For instance, the national sales manager of a distribution company can now be covered in tattoos from head to toe. Most would never be aware unless this person was spotted out in public on the weekend wearing a t-shirt and shorts on a summer day. Gone are the days that being heavily tattooed will prevent one from having gainful employment or earning a six-figure yearly salary.

Many professionals across the region have tattoos in a variety of places on their bodies and are employed in varied positions including but not limited to registered nurse, police communications operator, paramedic, active military (Air Force), public school teacher and finance project manager.

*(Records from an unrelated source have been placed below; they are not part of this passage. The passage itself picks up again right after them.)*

(* ===== verification/ChunkSound.v ===== *)
(** Gas chunks are unobservable.

    A chunk charges the base gas of a straight-line stretch of code at once
    and then runs its instructions without a charge.  Against the reference
    interpreter, which charges each instruction, a chunk run does the same
    when it succeeds; when it fails, so does the reference, and an
    exceptional failure looks the same whatever its cause. *)

From S2P Require Import Prelude Intx Evmc GasStorageCost EvmInstance Frame HandlerUtil.
From S2P Require Import HandlersArith HandlersEnv HandlersCall BytecodeCache Interpreter Dispatch.
From S2P Require Import WellFormed HandlerSafety RefInterp.

(** * Chunks *)

Section Chunks.
Context (Code : list Z) (MT : metrics).

(** The instructions from [pc] up to [e] are straight-line code, the last
    one excepted, and their base costs add up to [c]. *)
Inductive chunk_from : nat -> nat -> Z -> Prop :=
| chunk_last pc b : Code !! pc = Some b -> chunk_from pc (pc + opcodeLen b) (MT b)
| chunk_cons pc b e c :
    Code !! pc = Some b -> isGasChunkTerminator b = false ->
    chunk_from (pc + opcodeLen b) e c -> chunk_from pc e (MT b + c).

Lemma chunk_from_lt pc e c : chunk_from pc e c -> (pc < e)%nat.
Proof.
  induction 1 as [pc b|pc b e c _ _ _ IH]; pose proof (opcodeLen_pos b); lia.
Qed.

(** The chunk entries of a cache describe such stretches. *)
Definition chunk_cache_ok (Cache : EVMBytecodeCache) : Prop :=
  length (GasChunkEnd Cache) = length Code /\ length (GasChunkCost Cache) = length Code /\
  forall pc e C, GasChunkEnd Cache !! pc = Some e -> GasChunkCost Cache !! pc = Some C ->
    Z.of_nat pc < e ->
    0 <= e < 2 ^ 32 /\ exists c, C = u64 c /\ chunk_from pc (Z.to_nat e) c.

Context (Names : Z -> bool).

(** All instructions of the stretch are defined, or an undefined one is on
    the way. *)
Inductive all_def : nat -> nat -> Prop :=
| all_last pc b : Code !! pc = Some b -> Names b = true -> all_def pc (pc + opcodeLen b)
| all_cons pc b e :
    Code !! pc = Some b -> Names b = true -> all_def (pc + opcodeLen b) e -> all_def pc e.

Inductive some_undef : nat -> nat -> Prop :=
| undef_here pc e b : Code !! pc = Some b -> (pc < e)%nat -> Names b = false -> some_undef pc e
| undef_next pc e b :
    Code !! pc = Some b -> isGasChunkTerminator b = false ->
    some_undef (pc + opcodeLen b) e -> some_undef pc e.

Lemma chunk_def_cases pc e c : chunk_from pc e c -> all_def pc e \/ some_undef pc e.
Proof.
  induction 1 as [pc b Hb|pc b e c Hb Ht Hc IH]; destruct (Names b) eqn:Hn.
  - left. by apply all_last.
  - right. apply (undef_here _ _ b); [done| |done]. pose proof (opcodeLen_pos b). lia.
  - destruct IH; [left; by eapply all_cons|right; by eapply undef_next].
  - right. apply (undef_here _ _ b); [done| |done]. apply chunk_from_lt in Hc.
    pose proof (opcodeLen_pos b). lia.
Qed.

Lemma all_def_here pc e b : all_def pc e -> Code !! pc = Some b -> Names b = true.
Proof. by destruct 1; intros; simplify_eq. Qed.
Lemma all_def_next pc e b :
  all_def pc e -> Code !! pc = Some b -> (pc + opcodeLen b < e)%nat ->
  all_def (pc + opcodeLen b) e.
Proof. destruct 1; intros; simplify_eq; [lia|done]. Qed.

Lemma some_undef_lt pc e : some_undef pc e -> (pc < e)%nat.
Proof.
  induction 1 as [|pc e b _ _ _ IH]; [done|]. pose proof (opcodeLen_pos b). lia.
Qed.
End Chunks.

Section Sound.
Context {HS : Type} {I : Intx} {H : EvmcHost HS} {V : Evmc}.
Context {IL : IntxLaws I} {HL : HostLaws HS H} {VL : EvmcLaws V}.
Implicit Types (s : hstate HS).

(** * Runs of the reference interpreter *)

Inductive ref_steps (E : interp_env) : hstate HS -> hstate HS -> Prop :=
| ref_one s b s' :
    eCode E !! Pc (fr s) = Some b -> slow E b s = LContinue s' -> ref_steps E s s'
| ref_more s b s1 s' :
    eCode E !! Pc (fr s) = Some b -> slow E b s = LContinue s1 -> ref_steps E s1 s' ->
    ref_steps E s s'.

Inductive ref_run (E : interp_env) : hstate HS -> loop_out HS -> Prop :=
| run_end s :
    (length (eCode E) <= Pc (fr s))%nat -> ref_run E s (LBreak (Some (fr s)) (cx s))
| run_stop s b c :
    eCode E !! Pc (fr s) = Some b -> slow E b s = LReturn c -> ref_run E s (LReturn c)
| run_step s b s' o :
    eCode E !! Pc (fr s) = Some b -> slow E b s = LContinue s' -> ref_run E s' o ->
    ref_run E s o.

Lemma ref_steps_run E s s' o : ref_steps E s s' -> ref_run E s' o -> ref_run E s o.
Proof. induction 1; intros; eapply run_step; eauto. Qed.

Lemma ref_steps_post E s s' :
  env_ok E -> at_iter E s -> ref_steps E s s' ->
  at_iter E s' /\ follows s s' /\
  (fuel_bound (length (eCode E)) s' < fuel_bound (length (eCode E)) s)%nat.
Proof.
  intros HE Hi Hs. induction Hs as [s b s' Hb Hs|s b s1 s' Hb Hs Hss IH].
  - pose proof (lookup_lt_Some _ _ _ Hb) as Hlt.
    pose proof (slow_step_out E s b HE Hi Hlt) as Ho. rewrite Hs in Ho.
    pose proof (step_fuel E s s' b Hi Hlt Ho). by destruct Ho as (? & ? & _).
  - pose proof (lookup_lt_Some _ _ _ Hb) as Hlt.
    pose proof (slow_step_out E s b HE Hi Hlt) as Ho. rewrite Hs in Ho.
    pose proof (step_fuel E s s1 b Hi Hlt Ho). destruct Ho as (Hi1 & Hf1 & _).
    destruct (IH Hi1) as (? & ? & ?). split_and!; [done|by eapply follows_trans|lia].
Qed.

(** [ref_run] is what the loop without chunks computes. *)
Lemma ref_run_loop R E s o :
  ref_run E s o -> exists fuel, interp_loop fuel R (no_chunks E) s = o /\ o <> LFuel.
Proof.
  induction 1 as [s Hge|s b c Hb Hs|s b s' o Hb Hs _ [fuel [IH Hn]]].
  - exists 0%nat. simpl. by rewrite (proj2 (Nat.leb_le _ _)).
  - exists 1%nat. simpl. pose proof (lookup_lt_Some _ _ _ Hb) as Hlt.
    rewrite (proj2 (Nat.leb_gt _ _)) by done. by rewrite (ref_iter R E s b Hb), Hs.
  - exists (S fuel). simpl. pose proof (lookup_lt_Some _ _ _ Hb) as Hlt.
    rewrite (proj2 (Nat.leb_gt _ _)) by done. by rewrite (ref_iter R E s b Hb), Hs.
Qed.

(** A run from [s] that ends in an exceptional failure. *)
Definition ref_fails (E : interp_env) (s : hstate HS) : Prop :=
  exists c, ref_run E s (LReturn c) /\ failed s c.

Lemma ref_fails_now E s b c :
  eCode E !! Pc (fr s) = Some b -> slow E b s = LReturn c -> failed s c -> ref_fails E s.
Proof. intros. exists c. split; [by eapply run_stop|done]. Qed.

Lemma ref_fails_step E s b s' :
  eCode E !! Pc (fr s) = Some b -> slow E b s = LContinue s' -> follows s s' ->
  ref_fails E s' -> ref_fails E s.
Proof.
  intros Hb Hs Hf (c & Hr & Hc). exists c. split; [by eapply run_step|].
  by eapply follows_failed.
Qed.

(** * Ordinary instructions, charged and uncharged *)

(** An ordinary instruction goes on to the next one or fails. *)
Lemma ord_cases E s s1 b m :
  env_ok E -> at_iter E s -> (Pc (fr s) < length (eCode E))%nat ->
  classify (PushValueMap (eCache E)) b = COrd m ->
  wf s1 -> follows s s1 -> Pc (fr s1) = Pc (fr s) ->
  (exists s', afterOp (m s1) = LContinue s' /\ at_iter E s' /\ follows s1 s' /\
     Pc (fr s') = (Pc (fr s) + opcodeLen b)%nat) \/
  (exists c, afterOp (m s1) = LReturn c /\ failed s c).
Proof.
  intros HE Hi Hlt Hc Hw1 Hf1 Hpc1.
  assert (ModCode (Inst (cx s1)) = eCode E) as Hcode
    by (rewrite (follows_code _ _ Hf1); apply Hi).
  pose proof (ord_ok (PushValueMap (eCache E)) b m s1 Hc) as Ho.
  assert (ord_out s1 (opcodeLen b - 1) (m s1)) as HO.
  { apply Ho; [split; [done|by rewrite Hcode, Hpc1]|rewrite Hcode; apply HE|apply HE]. }
  pose proof (opcodeLen_pos b).
  assert (exists s', ord_post s1 (opcodeLen b - 1) s' /\ afterOp (m s1) = afterOp (Exit s'))
    as (s' & [Hw' Hk' Hp'] & ->).
  { destruct (m s1) as [[] s'|s'| |]; try done; by exists s'. }
  unfold afterOp. destruct (is_success (Status (cx s'))) eqn:Est.
  - left. eexists. split; [done|]. specialize (Hp' eq_refl). split_and!; [| |simpl; lia].
    + split; [by apply (wf_set_Pc s')| |by apply is_success_true].
      etransitivity; [by apply (follows_code s1 s')|done].
    + eapply follows_trans; [done|]. apply (follows_set_Pc s').
  - right. apply onError_failed; [done|by eapply follows_trans|done].
Qed.

Lemma slow_defined E b s :
  eNames E b = true ->
  slow E b s = switch_step (length (eCode E)) (eMetrics E) (JumpDestMap (eCache E))
                 (PushValueMap (eCache E)) b s.
Proof. intros Hn. unfold slow, slow_step. by rewrite Hn. Qed.

Lemma slow_undefined E b s :
  eNames E b = false -> slow E b s = failWith EVMC_UNDEFINED_INSTRUCTION s.
Proof. intros Hn. unfold slow, slow_step. by rewrite Hn. Qed.

(** With gas to spare, the charge of the reference is paid from it. *)
Lemma charged_addgas cost d {A} (m : HM HS A) s :
  0 <= cost < 2 ^ 63 -> 0 <= d -> 0 <= fgas (fr s) -> fgas (fr s) + (cost + d) < 2 ^ 63 ->
  charged cost m (addgas (cost + d) s) = m (addgas d s).
Proof.
  intros Hc Hd H0 H1. unfold charged. rewrite addgas_gas, !u64_small by lia.
  rewrite (proj2 (Z.ltb_ge _ _)), i64_small by lia. f_equal.
  unfold addgas, on_fr. cbn [fr cx]. rewrite set_fgas_twice. do 2 f_equal. lia.
Qed.

Lemma wf_addgas s d : wf s -> 0 <= d -> fgas (fr s) + d < 2 ^ 63 -> wf (addgas d s).
Proof.
  intros Hw Hd Hlt. pose proof (wf_gas _ (proj1 Hw)).
  apply (wf_set_fgas s (fgas (fr s) + d)); [done|lia].
Qed.
Lemma at_iter_addgas E s d :
  at_iter E s -> 0 <= d -> fgas (fr s) + d < 2 ^ 63 -> at_iter E (addgas d s).
Proof. intros [] ? ?. split; [by apply wf_addgas|done..]. Qed.
Lemma failed_addgas s c d : failed s c -> failed (addgas d s) c.
Proof. by intros []; split. Qed.

Lemma chunk_after_afterOp (o : out ErrorCode (hstate HS) unit) :
  chunk_after o = match afterOp o with LContinue s => KNext s | o' => KEnd o' end.
Proof.
  destruct o as [[] s|s| |]; simpl; try done; destruct (is_success (Status (cx s))) eqn:Es; try done;
    unfold onError; destruct (handleExecutionStatus s) as [[[] cur] c]; done.
Qed.

Lemma nonterm_class PushMap b :
  isGasChunkTerminator b = false ->
  (exists m, classify (HS := HS) PushMap b = COrd m) \/ classify (HS := HS) PushMap b = CFail.
Proof.
  unfold isGasChunkTerminator, classify. intros Ht.
  destruct (opcode_of_byte b); try discriminate; repeat case_match; eauto.
Qed.

(** * Short of gas *)

Lemma oog_fails E s b :
  env_ok E -> at_iter E s -> eCode E !! Pc (fr s) = Some b -> eNames E b = true ->
  fgas (fr s) < eMetrics E b -> ref_fails E s.
Proof.
  intros HE Hi Hb Hn Hlt. pose proof (iter_wf _ _ Hi) as Hw.
  pose proof (wf_gas _ (proj1 Hw)). pose proof (gas_cost_range E b HE Hn) as Hcost.
  destruct (failWith_failed s EVMC_OUT_OF_GAS) as (c & Hc & Hf); [done|done|].
  destruct (failWith_failed s EVMC_INVALID_INSTRUCTION) as (c' & Hc' & Hf'); [done|done|].
  pose proof (slow_defined E b s Hn) as Hs. rewrite (switch_step_spec (eCode E)) in Hs.
  assert (forall A (m : HM HS A), charged (eMetrics E b) m s =
    Exit (on_cx (set_Status EVMC_OUT_OF_GAS) s)) as Hch.
  { intros A m. destruct (charged_cases (eMetrics E b) m s Hw Hcost) as [[_ ->]|[]]; [done|lia]. }
  destruct (classify _ b) as [m| | | |st op m|] eqn:Ec; unfold doExecute_term in Hs;
    rewrite ?Hch in Hs.
  1-3, 5: by apply (ref_fails_now E s b c Hb); [rewrite Hs; apply Hc|].
  - unfold classify in Ec. pose proof (gas_cost_stop _ _ (env_metrics E HE)) as Hz.
    pose proof (opcode_of_byte_inv b) as Hbb.
    destruct (opcode_of_byte b); try discriminate; try (by repeat case_match).
    rewrite <- Hbb in Hlt by done. simpl in Hlt. lia.
  - apply (ref_fails_now E s b c' Hb); [by rewrite Hs|done].
Qed.

(** A run inside a chunk that cannot pay for the rest of it fails. *)
Lemma doomed E pc e c s :
  env_ok E -> chunk_from (eCode E) (eMetrics E) pc e c -> all_def (eCode E) (eNames E) pc e ->
  at_iter E s -> Pc (fr s) = pc -> fgas (fr s) < c -> ref_fails E s.
Proof.
  intros HE Hch. revert s. induction Hch as [pc b Hb|pc b e c Hb Ht Hch IH];
    intros s Hd Hi <- Hlt.
  - eapply oog_fails; try done. by eapply all_def_here.
  - pose proof (all_def_here _ _ _ _ _ Hd Hb) as Hn.
    pose proof (all_def_next _ _ _ _ _ Hd Hb (chunk_from_lt _ _ _ _ _ Hch)) as Hd'.
    pose proof (lookup_lt_Some _ _ _ Hb) as Hltpc. pose proof (iter_wf _ _ Hi) as Hw.
    pose proof (wf_gas _ (proj1 Hw)). pose proof (gas_cost_range E b HE Hn) as Hcost.
    destruct (Z.lt_ge_cases (fgas (fr s)) (eMetrics E b)) as [|Hge]; [by eapply oog_fails|].
    pose proof (slow_defined E b s Hn) as Hs. rewrite (switch_step_spec (eCode E)) in Hs.
    destruct (nonterm_class (PushValueMap (eCache E)) b Ht) as [[m Ec]|Ec]; rewrite Ec in Hs.
    + destruct (charged_cases (eMetrics E b) m s Hw Hcost) as [[? _]|[_ Hm]]; [lia|].
      rewrite Hm in Hs.
      destruct (ord_cases E s (on_fr (set_fgas (fgas (fr s) - eMetrics E b)) s) b m)
        as [(s' & Hs' & Hi' & Hf' & Hpc')|(c' & Hc' & Hf')]; try done.
      * apply wf_set_fgas; [done|lia].
      * apply follows_set_fgas. lia.
      * rewrite Hs' in Hs. eapply ref_fails_step; [done|done| |].
        { eapply follows_trans; [|done]. apply follows_set_fgas. lia. }
        apply IH; [done|done|done|]. pose proof (keep_gas _ _ Hf') as Hg.
        change (fgas (fr s') <= fgas (fr s) - eMetrics E b) in Hg. lia.
      * rewrite Hc' in Hs. by eapply ref_fails_now.
    + destruct (failWith_failed s EVMC_INVALID_INSTRUCTION) as (c' & Hc' & Hf'); [done|done|].
      rewrite Hc' in Hs. by eapply ref_fails_now.
Qed.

These specific professionals come from T Rowe Price, Baltimore County Public Schools, Comcast, Maryland Police, Greater Baltimore Medical Center, Baltimore City Fire Department, Traveler Insurance, and Northrop and Grumman.

A few of these employers do ask that an employee cover their visible tattoos, but others do not have such policies. Former Baltimore City School Teacher, Phillip Johnson explains, “I’m not 100% sure but I normally go into interviews with long sleeves so they can’t see my tattoos. I don’t think I’ve been discriminated against with my gauges.” (Earrings that widen the earlobe)

Johnson recalled a conversation with a supervisor when he was a teacher. “When I was interviewed as a teacher, I took my gauges out and asked about the dress code. The principal responded if I was referring to my earplugs. So, to my surprise she was already ok with me having stretched ears. However, I also was working as the Graphic Arts Teacher so that setting was acceptable with the look I suppose.” Johnson currently utilizes his bachelor’s degree in digital art ad-graphics as a freelance digital artist.

Some companies may require you to remove specific piercings due to safety reasons. If an employer adopts a new dress or appearance code, employees will have to follow it unless there are specific religious or cultural grounds not to. This is something that should be discussed with a human resources representative.

Justin McCoog, an active member of the US Air Force, explained his experience and views on tattooing in the armed forces.

“I personally see both sides of this coin. As someone with tattoos I believe they shouldn’t limit one’s employment possibilities.” As a manager at a video game store, McCoog had a medium-sized tattoo on his biceps. “However, many companies want to present a professional appearance and as private companies they can do that. With that said, I’ve come to agree most with the military’s policy on these items. When it comes to tattoos anything that isn’t vulgar, racist, etc. is allowed anywhere but from the collar line up and from the wrist to your fingers.” McCoog recently completed his bachelor’s degree in Aeronautics.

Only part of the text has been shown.